I’m pretty sure, though, that this is the first time I’ve read a celebrity memoir that is just so.darn.relatable. (Now, you’re thinking, “Yeah, right, Tori. You relate to Anna Kendrick on a personal level. I’m sure.” Give it a minute.)
I have always loved Anna Kendrick as an actress and as a famous personality. She can act with the best of them and she’s got a set of pipes that nobody expected to find hiding in her tiny frame. She seems quirky and hilarious and genuine and I was very pleased to find that, between the pages of her well-written memoir, she is just as weird and adorable and ridiculous as she portends to be. She convincingly demonstrates, through many amusing and wacky anecdotes, that despite her current career she truly is just a scrappy little nobody that happens to be insanely famous. And she manages to do it without being arrogant or pompous.
So here it is, the relatable part, as exhibited via selected quotes. Read this and tell me you don’t feel a kinship to this little weirdo:
She’s afraid of getting too comfortable in her career
I’d moved away from everything I knew and loved at seventeen in spite of how scared I was. I wondered if I would still have it in me to do something I found so daunting? Aren’t you supposed to get more independent as you get older? Shouldn’t I be bolder, more self-sufficient? Have I gotten comfortable? Have I stopped pushing myself the way I did when I was trying to ‘make something of myself’? Was that a fluke?

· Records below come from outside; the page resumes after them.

(** * Compliance scanner: find-insecure-gh-repos.py

    A shallow embedding of [src/find-insecure-gh-repos.py] and the
    properties of its observable behaviour.

    Modelling conventions.
    - A Python [str] is a Rocq [string] holding the UTF-8 encoding of the
      text (the standard output of a command is taken as already decoded by
      [subprocess.run(..., text=True)]).
    - The outside world is a function [gh] from the shell command line to
      [None] (the command exits with a non-zero status, which
      [check=True] turns into [CalledProcessError]) or [Some stdout].
      These are the two answers of a command that was started and whose
      output is text.  A command line that [subprocess.run] refuses to
      start (a NUL character in it gives [ValueError]), an output that is
      not UTF-8 ([UnicodeDecodeError]) and a text that standard output
      cannot encode ([UnicodeEncodeError]) are outside the model: every
      statement below is about runs in which each command is answered in
      one of the two ways and each write succeeds.
    - The script is a tree of interactions ([prog]): it issues commands,
      writes to standard output, raises or exits.  [run] interprets such a
      tree against a world and records every interaction in order.
    - [json.loads] and [str()] of a float, a list or a dict belong to the
      Python library; the scanner is written over them as section variables
      ([loads], [repr_of]).  A decoder for the JSON grammar that [json.loads]
      accepts ([json_loads]) instantiates the first one in the examples; it
      has none of the limits of the interpreter (recursion depth, the digits
      of an [int]), which [loads] is free to have. *)

From Stdlib Require Import String Ascii List ZArith NArith Bool Arith Lia DecimalString.
Import ListNotations.

Local Open Scope list_scope.
Local Open Scope string_scope.

(* ================================================================== *)
(** ** Text *)

Module Text.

She doesn’t believe she’s special, and some days can’t believe this is her life
Saying other kids were mean felt like I was saying I was more kind, which [I] definitely wasn’t . . I guess all I was feeling was that I was different. Sometimes I’ll be at work and get that same feeling. I am not like these people. I don’t know what I’m doing here.
She’s bitterly sarcastic and delightfully self-aware
I lost a Tony Award to Broadway legend Audra McDonald when I was twelve, so I’ve been a bitter bitch since before my first period. I’m very proud to have lost that Tony to Ms. McDonald. She is one of the finest talents in the theatre world and genuine Broadway royalty. I also feel that if I had won and made a televised speech at age twelve, the delayed embarrassment would have been so severe, I’d currently be a Howard Hughes-style shut-in, but without the money for the mansion or the planes or the legion of servants to take away bottles of my urine.
She’s not sure if she’s an adult or if she’s just really good at playing one
Renting an apartment on my own and going to work at Lincoln Centre made me feel very grown-up. I was constantly congratulating myself for the smallest things. Yeah, I’m just riding the subway to work in New York City like it’s no big deal. Which of course meant that to me, at every moment, it was a HUGE deal. I wish I could say this masquerading-as-an-adult-and-getting-away-with-it feeling was exclusive to being seventeen, but so many things in my life are still like that. Yeah, I’m checking my email on a laptop I own like it’s no big deal.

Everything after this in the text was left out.